Dataset excerpts
(* ===== verification/ValidateEvents.v ===== *)
(** Component: the event validators (src/core/config/validator.py): the rules of
    each event type, the restored event, and the [events] list. *)
From S2P Require Import Prelude PyValue PyString Artifacts Events Options Validate.
Local Open Scope Z_scope.

(** * Option blocks *)

Definition num (prefix : string) (d : pydict) (integer : bool) (m : bound) (fields : list string)
    : list string :=
  fields ≫= λ f, validate_number_option prefix d f integer m.

(** [_validate_put_options]. *)
Definition validate_put_options (prefix : string) (event : pydict) : list string :=
  num prefix event false BMilli ["rate"]
  ++ num prefix event false (BInt 1) ["expiry"; "cache_time"]
  ++ num prefix event true (BInt 60) ["block_size"]
  ++ num prefix event true (BInt 1) ["port_num"]
  ++ validate_algo_option prefix event "valid_algo".

(** [_validate_get_options]. *)
Definition validate_get_options (prefix : string) (event : pydict) : list string :=
  check event "owner_only" is_bool (prefix +s+ ".owner_only must be a boolean")
  ++ num prefix event true (BInt 1) ["chunk"; "pipeline"; "port_num"]
  ++ check event "sg" is_bool (prefix +s+ ".sg must be a boolean (true to send Long Life Interest)")
  ++ validate_algo_option prefix event "valid_algo".

(** [_PUTFILE_OPTION_KEYS], sorted. *)
Definition PUTFILE_OPTION_KEYS : list string :=
  ["block_size"; "cache_time"; "expiry"; "port_num"; "rate"; "valid_algo"].

(** [_validate_putfile_options]. *)
Definition validate_putfile_options `{FloatRepr} (prefix : string) (event : pydict) : list string :=
  opt event "pub_opts" (λ options,
    match options with
    | PDict options =>
        let option_prefix := prefix +s+ ".pub_opts" in
        let unknown := unknown_keys options PUTFILE_OPTION_KEYS in
        when (negb (bool_decide (unknown = [])))
          (option_prefix +s+ " has unsupported keys: " +s+ join ", " unknown
           +s+ " (allowed: " +s+ join ", " PUTFILE_OPTION_KEYS +s+ ")")
        ++ validate_put_options option_prefix options
    | _ => [prefix +s+ ".pub_opts must be a dict"]
    end).

(** [_validate_pubsub_options]. *)
Definition validate_pubsub_options (prefix : string) (event : pydict) (is_pub : bool) : list string :=
  let options_key := if is_pub then "pub_opts" else "sub_opts" in
  let v := get_none event options_key in
  match (if truthy v then v else PDict []) with
  | PDict options =>
      let p := prefix +s+ "." +s+ options_key in
      if is_pub then
        num p options false BMilli ["rate"]
        ++ num p options false (BInt 1) ["expiry"; "cache_time"]
        ++ num p options false (BInt 0) ["lifetime"]
        ++ num p options true (BInt 1) ["block_size"; "port_num"]
        ++ num p options true (BInt 0) ["retry_limit"]
        ++ check options "target" (λ v, in_strs v ["trg"; "ref"; "both"])
             (p +s+ ".target must be one of: trg, ref, both")
        ++ (["ti_valid_algo"; "rd_valid_algo"] ≫= validate_algo_option p options)
      else
        num p options false (BInt 0) ["wait"]
        ++ num p options true (BInt 1) ["pipeline"; "port_num"]
        ++ (["ri_valid_algo"; "td_valid_algo"] ≫= validate_algo_option p options)
  | _ => [prefix +s+ "." +s+ options_key +s+ " must be a dict"]
  end.

(** [lo <= v <= hi] for an int. *)
Definition int_between (lo hi : Z) (v : pv) : bool :=
  match v with PInt z => (lo <=? z) && (z <=? hi) | _ => false end.

(** [_validate_ccninfo_options]. *)
Definition validate_ccninfo_options (prefix : string) (options : pydict) : list string :=
  check options "cache_info" is_bool (prefix +s+ ".cache_info must be a boolean")
  ++ check options "owner_only" is_bool (prefix +s+ ".owner_only must be a boolean")
  ++ check options "hop_count" (int_between 1 255) (prefix +s+ ".hop_count must be an integer 1..255")
  ++ check options "skip_hop" (int_between 1 15) (prefix +s+ ".skip_hop must be an integer 1..15")
  ++ match dget options "hop_count", dget options "skip_hop" with
     | Some (PInt h), Some (PInt s) => when (h <=? s) (prefix +s+ ".skip_hop must be less than hop_count")
     | _, _ => []
     end
  ++ validate_algo_option prefix options "valid_algo"
  ++ when (dhas options "port_num")
       (prefix +s+ ".port_num is not supported for ccninfo (Cefore 0.12.0 parse-order bug: -p is parsed after cef_client_init, so socket identity always comes from the provisioned .cefore_env mirror)").

(** * Rules shared by the event types *)

(** [_EventCheckContext]. *)
Record EventCheckContext := mkCtx {
  host_count : pv;
  no_cli : pv;
  results_json : pv;
  host_apps : pv;
}.

(** [_validate_required_fields], with the fields of the event's schema entry. *)
Definition validate_required_fields (event : pydict) (prefix : string) (fields : list string)
    : list string :=
  fields ≫= λ f, when (negb (dhas event f)) (prefix +s+ " missing required field '" +s+ f +s+ "'").

Definition schema_fields (t : string) : list string :=
  match event_spec t with Some s => required_fields s | None => [] end.

(** [_validate_host_integer]. *)
Definition validate_host_integer (event : pydict) (prefix : string) : list string :=
  check event "host" is_int (prefix +s+ ".host must be an integer").

(** [_validate_host_range]. *)
Definition validate_host_range (event : pydict) (prefix : string) (host_count : pv) : list string :=
  match dget event "host", host_count with
  | Some (PInt h), PInt hc =>
      when ((h <? 0) || (hc <=? h)) (prefix +s+ ".host is out of range (0.." +s+ str_Z (hc - 1) +s+ ")")
  | _, _ => []
  end.

(** The node checks shared by link and bandwidth events. *)
Definition validate_nodes (event : pydict) (prefix : string) (ctx : EventCheckContext) : list string :=
  match get_none event "nodes" with
  | PList [a; b] =>
      if is_int a && is_int b then
        match host_count ctx with
        | PInt hc => [a; b] ≫= λ n,
            when (num_lt n (int_f 0) || negb (num_lt n (int_f hc)))
              (prefix +s+ ".nodes contains out-of-range host index "
               +s+ match n with PInt z => str_Z z | _ => "" end)
        | _ => []
        end
      else [prefix +s+ ".nodes must be a list of 2 host indices"]
  | _ => [prefix +s+ ".nodes must be a list of 2 elements"]
  end.
Lemma validate_events_hashable config :
  (∃ msgs, validate_events config = Ok msgs) ↔ Forall (λ e, hashable_type e = true) (config_events config).
Proof.
  rewrite validate_events_total. unfold config_events.
  destruct (dget config "events") as [[| | | | |l|]|]; try (by split); done.
Qed.

End accepted.

(** When validation raises. [validate_config] returns its list of messages
    exactly when no event type and no debug artifact is a list or dict; any such
    value is looked up in a set and ends validation with [TypeError], although
    the event validator is documented never to raise on configuration data. *)
Lemma validate_config_returns `{FloatRepr} `{IpLib} config :
  (∃ msgs, validate_config config = Ok msgs) ↔
  Forall (λ e, hashable_type e = true) (config_events config) ∧
  Forall (λ a, hashable a = true) (debug_artifacts config).
Proof.
  rewrite <- validate_events_hashable, <- validate_debug_total. unfold validate_config.
  destruct (validate_links_total config) as [lm ->]. cbn [mbind res_bind]. split.
  - intros (m & (em & He & (dm & Hd & _)%res_bind_Ok)%res_bind_Ok). eauto.
  - intros [[em ->] [dm ->]]. cbn [mbind res_bind]. eauto.
Qed.

(** C37: an accepted event can be handled. Every event of a configuration that
    validates without messages has a non-negative time, a known type and the
    fields its handler reads (hosts and nodes in range); if its repeat restores
    an event, that event is ready as well and is neither a content operation
    nor a compute call. *)
Theorem accepted_events_ready `{FloatRepr} `{IpLib} config events :
  validate_config config = Ok [] → dget config "events" = Some (PList events) →
  ∀ e, e ∈ events → ∃ ev, e = PDict ev ∧ event_accepted (get_none config "hosts") ev.
Proof.
  intros Hv He. apply accepted_blocks in Hv as (_ & _ & Hev & _).
  by apply validate_events_accepted.
Qed.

- **WHAT YOU WILL DO**:
Output, from the data above, the lines from the line with "(** [_validate_required_fields], with" to the line with "fields ≫= λ f, when" exactly as they stand, both ends included and nothing else.

- **RESPONSE AREA**:
(** [_validate_required_fields], with the fields of the event's schema entry. *)
Definition validate_required_fields (event : pydict) (prefix : string) (fields : list string)
    : list string :=
  fields ≫= λ f, when (negb (dhas event f)) (prefix +s+ " missing required field '" +s+ f +s+ "'").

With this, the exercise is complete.